Dataset entries
-----

Lemma tri_sen_flush c ms : z_cola c = [] ->
  tri sen c (as608FlushRx ms) (fun _ c' => igual c c' /\ z_ligero c' = true).
Proof.
  intros Hc. unfold as608FlushRx. apply tri_bind. eapply tri_conseq; [apply tri_sen_tic|]. intros v c1 [H1 _].
  apply (tri_loop _ (fun _ c1 => igual c c1)); [done|]. intros [] c2 H2. apply tri_bind.
  eapply tri_conseq; [apply tri_sen_tic|]. intros t c3 [H3 Hl]. pose proof (igual_trans _ _ _ H2 H3) as H4.
  destruct (_ <? ms); [|by apply tri_ret]. apply tri_bind. intros w o w' Hw Ho.
  destruct (uartReadByte_sensor _ _ _ Ho) as [(J1 & J2 & J3 & J4) _]. rewrite Hw in *.
  apply tri_ret. destruct o as [b|].
  - destruct J4 as [J4 _]. destruct H4 as (_ & H4 & _). congruence.
  - destruct J4 as [J4 _]. eapply igual_trans; [exact H4|]. done.
Qed.

Lemma tri_sen_byte c b : tri sen c (uartWriteByte AS608_UART b) (fun _ c' =>
  exists c1, igual c c1 /\ z_ligero c1 = z_ligero c /\ oye z_cod z_demora b c1 c').
Proof.
  unfold uartWriteByte. apply tri_bind.
  apply (tri_loop _ (fun _ c1 => igual c c1 /\ z_ligero c1 = z_ligero c)); [done|].
  - intros [] c1 [H1 H2]. unfold uartTxReady. do 2 apply tri_bind. eapply tri_conseq; [apply tri_sen_lsr|].
    intros v c2 [H3 H4]. apply tri_ret. apply tri_ret. destruct (negb _).
    + intros w a w' <- [= _ <-]. exists (sen w). split; [by eapply igual_trans|]. split; [congruence|]. apply z_tx.
    + split; [by eapply igual_trans|congruence].
Qed.

(** a packet cut short is not a packet *)
Lemma recibir_prefijo ty payload pre x resto :
  (length payload <= 256)%nat -> as608Frame ty payload = pre ++ x :: resto -> recibir pre = None.
Proof.
  intros Hlen Hf. unfold as608Frame in Hf. cbv zeta in Hf. unfold as608Header in Hf. cbv zeta in Hf.
  set (len := u16 (Z.of_nat (length payload) + 2)) in *.
  assert (Hl : len = Z.of_nat (length payload) + 2) by (unfold len; rewrite u16_small; lia).
  destruct (hi_lo len) as (_ & _ & Hhl); [lia|].
  do 9 (destruct pre as [|? pre]; [done|]). cbn [app] in Hf.
  injection Hf as <- <- <- <- <- <- <- <- <- Hf. cbn [recibir]. rewrite Hhl. cbn [Z.eqb Pos.eqb negb andb].
  assert (Hlp : (length pre < length payload + 2)%nat).
  { apply (f_equal length) in Hf. rewrite !length_app in Hf. cbn [length] in Hf. lia. }
  rewrite (proj2 (Z.eqb_neq _ _)) by lia. done.
Qed.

-----

Work item
Using the data above, repeat exactly the lines that begin at the line with "[by eapply igual_trans|congruence]." and end at the line with "set (len := u16", both ends included.

Task answer
    + split; [by eapply igual_trans|congruence].
Qed.

(** a packet cut short is not a packet *)
Lemma recibir_prefijo ty payload pre x resto :
  (length payload <= 256)%nat -> as608Frame ty payload = pre ++ x :: resto -> recibir pre = None.
Proof.
  intros Hlen Hf. unfold as608Frame in Hf. cbv zeta in Hf. unfold as608Header in Hf. cbv zeta in Hf.
  set (len := u16 (Z.of_nat (length payload) + 2)) in *.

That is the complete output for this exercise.